- _TASK PROMPT_
Find the lines below holding the word "length" and copy each of them.

-*-*-

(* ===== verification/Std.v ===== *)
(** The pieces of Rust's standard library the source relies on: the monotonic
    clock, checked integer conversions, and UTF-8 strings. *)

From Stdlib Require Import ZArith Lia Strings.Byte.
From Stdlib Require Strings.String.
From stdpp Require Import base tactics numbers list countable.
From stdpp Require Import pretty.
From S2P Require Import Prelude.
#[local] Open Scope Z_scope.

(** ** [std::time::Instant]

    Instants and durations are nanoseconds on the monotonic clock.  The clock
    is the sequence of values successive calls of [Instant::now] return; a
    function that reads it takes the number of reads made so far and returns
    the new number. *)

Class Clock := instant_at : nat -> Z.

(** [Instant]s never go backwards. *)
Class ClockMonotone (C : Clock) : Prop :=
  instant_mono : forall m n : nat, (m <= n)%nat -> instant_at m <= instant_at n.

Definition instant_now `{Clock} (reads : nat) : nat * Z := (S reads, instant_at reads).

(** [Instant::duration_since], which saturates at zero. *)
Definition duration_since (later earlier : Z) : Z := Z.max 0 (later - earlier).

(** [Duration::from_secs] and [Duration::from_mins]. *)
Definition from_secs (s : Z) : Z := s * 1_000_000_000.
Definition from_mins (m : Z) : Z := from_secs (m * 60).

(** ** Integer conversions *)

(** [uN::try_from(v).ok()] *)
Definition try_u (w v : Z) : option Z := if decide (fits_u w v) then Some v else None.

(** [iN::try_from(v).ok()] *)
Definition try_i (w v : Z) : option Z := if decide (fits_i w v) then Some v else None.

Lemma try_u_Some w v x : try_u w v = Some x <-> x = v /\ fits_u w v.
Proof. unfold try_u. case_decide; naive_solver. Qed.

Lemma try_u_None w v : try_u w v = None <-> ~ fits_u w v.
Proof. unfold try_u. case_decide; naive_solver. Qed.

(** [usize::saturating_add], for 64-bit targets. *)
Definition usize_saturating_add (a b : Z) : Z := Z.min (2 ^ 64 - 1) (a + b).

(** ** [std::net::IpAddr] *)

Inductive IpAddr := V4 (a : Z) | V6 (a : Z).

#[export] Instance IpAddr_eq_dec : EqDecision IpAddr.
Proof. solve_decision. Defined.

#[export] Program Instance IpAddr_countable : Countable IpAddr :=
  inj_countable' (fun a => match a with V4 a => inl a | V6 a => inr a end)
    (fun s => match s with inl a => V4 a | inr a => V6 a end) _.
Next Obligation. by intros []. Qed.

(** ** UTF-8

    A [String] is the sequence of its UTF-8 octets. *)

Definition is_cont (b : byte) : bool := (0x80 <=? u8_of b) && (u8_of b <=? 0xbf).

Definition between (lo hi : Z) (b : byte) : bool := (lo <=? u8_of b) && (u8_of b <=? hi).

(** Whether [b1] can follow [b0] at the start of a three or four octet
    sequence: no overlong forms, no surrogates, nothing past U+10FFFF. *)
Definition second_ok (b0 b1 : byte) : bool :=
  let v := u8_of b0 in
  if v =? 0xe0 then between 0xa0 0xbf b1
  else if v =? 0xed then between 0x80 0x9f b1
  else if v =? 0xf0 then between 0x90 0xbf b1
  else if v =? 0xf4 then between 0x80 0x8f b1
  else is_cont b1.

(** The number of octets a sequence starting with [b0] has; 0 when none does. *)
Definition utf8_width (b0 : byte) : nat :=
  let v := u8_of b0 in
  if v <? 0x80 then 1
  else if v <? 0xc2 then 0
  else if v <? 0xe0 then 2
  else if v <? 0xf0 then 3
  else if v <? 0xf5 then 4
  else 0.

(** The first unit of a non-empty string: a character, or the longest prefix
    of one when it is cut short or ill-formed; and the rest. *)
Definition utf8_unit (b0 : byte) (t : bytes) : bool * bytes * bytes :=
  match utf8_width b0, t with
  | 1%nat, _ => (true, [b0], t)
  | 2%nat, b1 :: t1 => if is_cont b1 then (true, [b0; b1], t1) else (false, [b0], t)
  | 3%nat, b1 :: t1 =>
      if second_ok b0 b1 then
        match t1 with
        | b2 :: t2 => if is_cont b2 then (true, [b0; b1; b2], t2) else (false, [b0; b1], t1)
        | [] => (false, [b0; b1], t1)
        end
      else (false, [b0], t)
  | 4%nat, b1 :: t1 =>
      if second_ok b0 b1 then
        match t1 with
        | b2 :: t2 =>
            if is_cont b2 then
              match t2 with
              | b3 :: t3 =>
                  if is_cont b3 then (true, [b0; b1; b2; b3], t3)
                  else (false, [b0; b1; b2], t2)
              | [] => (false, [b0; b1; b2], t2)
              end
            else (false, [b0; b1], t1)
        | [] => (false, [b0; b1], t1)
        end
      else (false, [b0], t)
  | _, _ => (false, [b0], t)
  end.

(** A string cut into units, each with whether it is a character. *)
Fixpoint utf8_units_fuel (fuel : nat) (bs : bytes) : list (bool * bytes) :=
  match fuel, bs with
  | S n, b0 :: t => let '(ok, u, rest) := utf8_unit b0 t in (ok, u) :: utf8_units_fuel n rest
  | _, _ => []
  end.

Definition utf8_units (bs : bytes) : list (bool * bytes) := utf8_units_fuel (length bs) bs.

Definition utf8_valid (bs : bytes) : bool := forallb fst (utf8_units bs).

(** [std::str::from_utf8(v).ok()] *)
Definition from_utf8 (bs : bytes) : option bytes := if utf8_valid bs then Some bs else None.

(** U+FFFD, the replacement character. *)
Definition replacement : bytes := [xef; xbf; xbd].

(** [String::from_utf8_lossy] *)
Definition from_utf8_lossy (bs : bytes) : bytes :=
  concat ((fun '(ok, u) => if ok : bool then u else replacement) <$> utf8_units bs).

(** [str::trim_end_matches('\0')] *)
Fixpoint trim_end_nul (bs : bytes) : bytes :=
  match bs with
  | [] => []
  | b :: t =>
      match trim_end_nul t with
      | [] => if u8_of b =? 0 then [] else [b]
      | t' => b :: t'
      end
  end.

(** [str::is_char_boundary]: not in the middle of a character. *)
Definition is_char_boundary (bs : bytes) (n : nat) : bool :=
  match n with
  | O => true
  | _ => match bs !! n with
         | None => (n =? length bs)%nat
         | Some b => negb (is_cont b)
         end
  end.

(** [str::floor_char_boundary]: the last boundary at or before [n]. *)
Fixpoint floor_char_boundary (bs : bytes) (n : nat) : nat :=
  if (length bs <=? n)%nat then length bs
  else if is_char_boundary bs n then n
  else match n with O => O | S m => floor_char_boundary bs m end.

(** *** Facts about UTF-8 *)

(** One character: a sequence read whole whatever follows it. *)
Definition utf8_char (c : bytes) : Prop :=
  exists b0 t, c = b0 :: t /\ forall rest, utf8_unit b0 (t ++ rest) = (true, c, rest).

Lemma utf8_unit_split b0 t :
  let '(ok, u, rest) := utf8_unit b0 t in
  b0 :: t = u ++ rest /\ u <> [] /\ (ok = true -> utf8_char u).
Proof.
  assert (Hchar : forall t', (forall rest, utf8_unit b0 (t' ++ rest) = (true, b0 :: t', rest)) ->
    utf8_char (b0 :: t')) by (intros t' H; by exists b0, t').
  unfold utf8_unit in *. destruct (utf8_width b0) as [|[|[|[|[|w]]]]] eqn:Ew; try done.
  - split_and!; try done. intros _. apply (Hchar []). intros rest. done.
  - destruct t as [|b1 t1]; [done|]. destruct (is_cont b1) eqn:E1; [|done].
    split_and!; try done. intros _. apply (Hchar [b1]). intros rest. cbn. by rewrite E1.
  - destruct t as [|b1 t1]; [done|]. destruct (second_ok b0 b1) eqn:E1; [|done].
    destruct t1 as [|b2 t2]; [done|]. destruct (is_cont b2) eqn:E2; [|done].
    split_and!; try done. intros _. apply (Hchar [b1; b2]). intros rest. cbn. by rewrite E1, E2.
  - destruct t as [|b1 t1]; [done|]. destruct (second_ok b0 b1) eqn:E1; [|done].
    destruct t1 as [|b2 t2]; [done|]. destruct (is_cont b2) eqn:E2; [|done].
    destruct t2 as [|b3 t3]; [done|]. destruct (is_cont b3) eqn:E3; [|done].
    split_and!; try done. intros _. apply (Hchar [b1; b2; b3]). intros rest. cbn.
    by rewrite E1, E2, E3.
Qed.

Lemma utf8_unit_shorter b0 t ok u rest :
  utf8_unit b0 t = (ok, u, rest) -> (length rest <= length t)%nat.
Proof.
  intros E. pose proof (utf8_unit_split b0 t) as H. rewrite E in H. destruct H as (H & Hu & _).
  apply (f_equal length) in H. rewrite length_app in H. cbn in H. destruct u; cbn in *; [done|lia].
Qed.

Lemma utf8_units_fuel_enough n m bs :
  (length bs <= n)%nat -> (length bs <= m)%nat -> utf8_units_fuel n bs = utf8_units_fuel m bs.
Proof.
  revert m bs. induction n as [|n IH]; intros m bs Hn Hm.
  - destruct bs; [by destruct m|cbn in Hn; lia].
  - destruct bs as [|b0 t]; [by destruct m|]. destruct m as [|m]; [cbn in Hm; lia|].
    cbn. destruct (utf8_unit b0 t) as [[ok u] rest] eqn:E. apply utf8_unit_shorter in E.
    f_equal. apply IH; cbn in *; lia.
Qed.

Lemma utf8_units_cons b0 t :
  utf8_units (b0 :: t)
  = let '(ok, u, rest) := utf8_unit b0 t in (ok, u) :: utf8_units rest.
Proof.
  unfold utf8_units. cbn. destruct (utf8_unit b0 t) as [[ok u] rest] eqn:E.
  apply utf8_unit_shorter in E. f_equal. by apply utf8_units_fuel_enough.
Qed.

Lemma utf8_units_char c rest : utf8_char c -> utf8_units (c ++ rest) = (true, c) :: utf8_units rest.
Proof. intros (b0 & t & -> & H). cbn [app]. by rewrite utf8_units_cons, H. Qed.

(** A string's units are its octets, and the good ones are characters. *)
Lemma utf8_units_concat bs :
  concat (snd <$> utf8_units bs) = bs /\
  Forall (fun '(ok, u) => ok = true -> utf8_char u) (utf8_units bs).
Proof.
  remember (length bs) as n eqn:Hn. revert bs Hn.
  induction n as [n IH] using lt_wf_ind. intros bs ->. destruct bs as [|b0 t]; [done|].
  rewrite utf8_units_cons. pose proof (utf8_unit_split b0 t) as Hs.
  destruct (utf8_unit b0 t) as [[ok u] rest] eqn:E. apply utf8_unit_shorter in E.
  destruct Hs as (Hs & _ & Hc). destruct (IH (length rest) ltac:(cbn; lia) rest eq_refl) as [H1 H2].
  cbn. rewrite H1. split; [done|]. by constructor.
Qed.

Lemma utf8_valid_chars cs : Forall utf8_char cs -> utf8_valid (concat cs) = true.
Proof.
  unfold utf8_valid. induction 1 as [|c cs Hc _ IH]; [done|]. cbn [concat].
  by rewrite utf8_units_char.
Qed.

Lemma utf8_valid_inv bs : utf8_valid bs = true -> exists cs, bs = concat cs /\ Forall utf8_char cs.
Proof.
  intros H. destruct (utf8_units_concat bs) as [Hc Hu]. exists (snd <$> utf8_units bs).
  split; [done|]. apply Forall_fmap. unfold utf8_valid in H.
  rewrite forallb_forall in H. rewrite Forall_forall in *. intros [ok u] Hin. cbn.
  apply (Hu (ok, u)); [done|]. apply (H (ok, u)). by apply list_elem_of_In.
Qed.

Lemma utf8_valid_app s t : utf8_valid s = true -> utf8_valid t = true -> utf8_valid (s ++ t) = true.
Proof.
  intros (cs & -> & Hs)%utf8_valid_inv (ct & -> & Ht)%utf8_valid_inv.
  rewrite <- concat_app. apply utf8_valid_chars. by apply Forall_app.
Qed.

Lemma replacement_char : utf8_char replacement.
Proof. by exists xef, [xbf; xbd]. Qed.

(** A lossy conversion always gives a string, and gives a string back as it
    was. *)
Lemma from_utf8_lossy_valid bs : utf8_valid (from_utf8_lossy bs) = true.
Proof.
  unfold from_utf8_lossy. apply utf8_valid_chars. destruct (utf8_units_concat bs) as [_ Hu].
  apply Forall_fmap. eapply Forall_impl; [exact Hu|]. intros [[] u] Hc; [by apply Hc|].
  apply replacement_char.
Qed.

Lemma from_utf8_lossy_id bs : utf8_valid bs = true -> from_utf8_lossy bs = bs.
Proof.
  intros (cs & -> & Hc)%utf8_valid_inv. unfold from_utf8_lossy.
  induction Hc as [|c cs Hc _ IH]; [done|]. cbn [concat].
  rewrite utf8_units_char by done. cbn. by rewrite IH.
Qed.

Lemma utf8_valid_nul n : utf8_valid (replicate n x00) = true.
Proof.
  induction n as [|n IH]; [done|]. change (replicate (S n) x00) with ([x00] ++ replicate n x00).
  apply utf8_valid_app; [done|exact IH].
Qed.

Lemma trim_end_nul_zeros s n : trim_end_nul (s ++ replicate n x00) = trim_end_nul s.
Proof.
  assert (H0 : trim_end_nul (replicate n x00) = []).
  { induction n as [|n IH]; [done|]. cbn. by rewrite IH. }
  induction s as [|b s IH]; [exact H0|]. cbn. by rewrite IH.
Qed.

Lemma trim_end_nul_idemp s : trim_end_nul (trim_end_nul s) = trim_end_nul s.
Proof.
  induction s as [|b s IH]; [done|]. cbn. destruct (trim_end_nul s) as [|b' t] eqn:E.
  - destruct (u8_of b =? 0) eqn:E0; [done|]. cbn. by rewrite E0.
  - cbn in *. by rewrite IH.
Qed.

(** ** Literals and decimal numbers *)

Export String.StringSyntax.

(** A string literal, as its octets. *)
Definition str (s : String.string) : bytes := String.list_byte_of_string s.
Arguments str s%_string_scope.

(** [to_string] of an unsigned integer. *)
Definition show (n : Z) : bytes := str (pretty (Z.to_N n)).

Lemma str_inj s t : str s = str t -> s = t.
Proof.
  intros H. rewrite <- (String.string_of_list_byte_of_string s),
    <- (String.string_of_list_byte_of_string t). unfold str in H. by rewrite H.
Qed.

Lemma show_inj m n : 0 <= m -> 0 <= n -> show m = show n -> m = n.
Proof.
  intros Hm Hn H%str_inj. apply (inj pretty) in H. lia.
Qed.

-*-*-

- _REPLY TO THE TASK_
Definition utf8_units (bs : bytes) : list (bool * bytes) := utf8_units_fuel (length bs) bs.
         | None => (n =? length bs)%nat
  if (length bs <=? n)%nat then length bs
  utf8_unit b0 t = (ok, u, rest) -> (length rest <= length t)%nat.
  apply (f_equal length) in H. rewrite length_app in H. cbn in H. destruct u; cbn in *; [done|lia].
  (length bs <= n)%nat -> (length bs <= m)%nat -> utf8_units_fuel n bs = utf8_units_fuel m bs.
  remember (length bs) as n eqn:Hn. revert bs Hn.
  destruct Hs as (Hs & _ & Hc). destruct (IH (length rest) ltac:(cbn; lia) rest eq_refl) as [H1 H2].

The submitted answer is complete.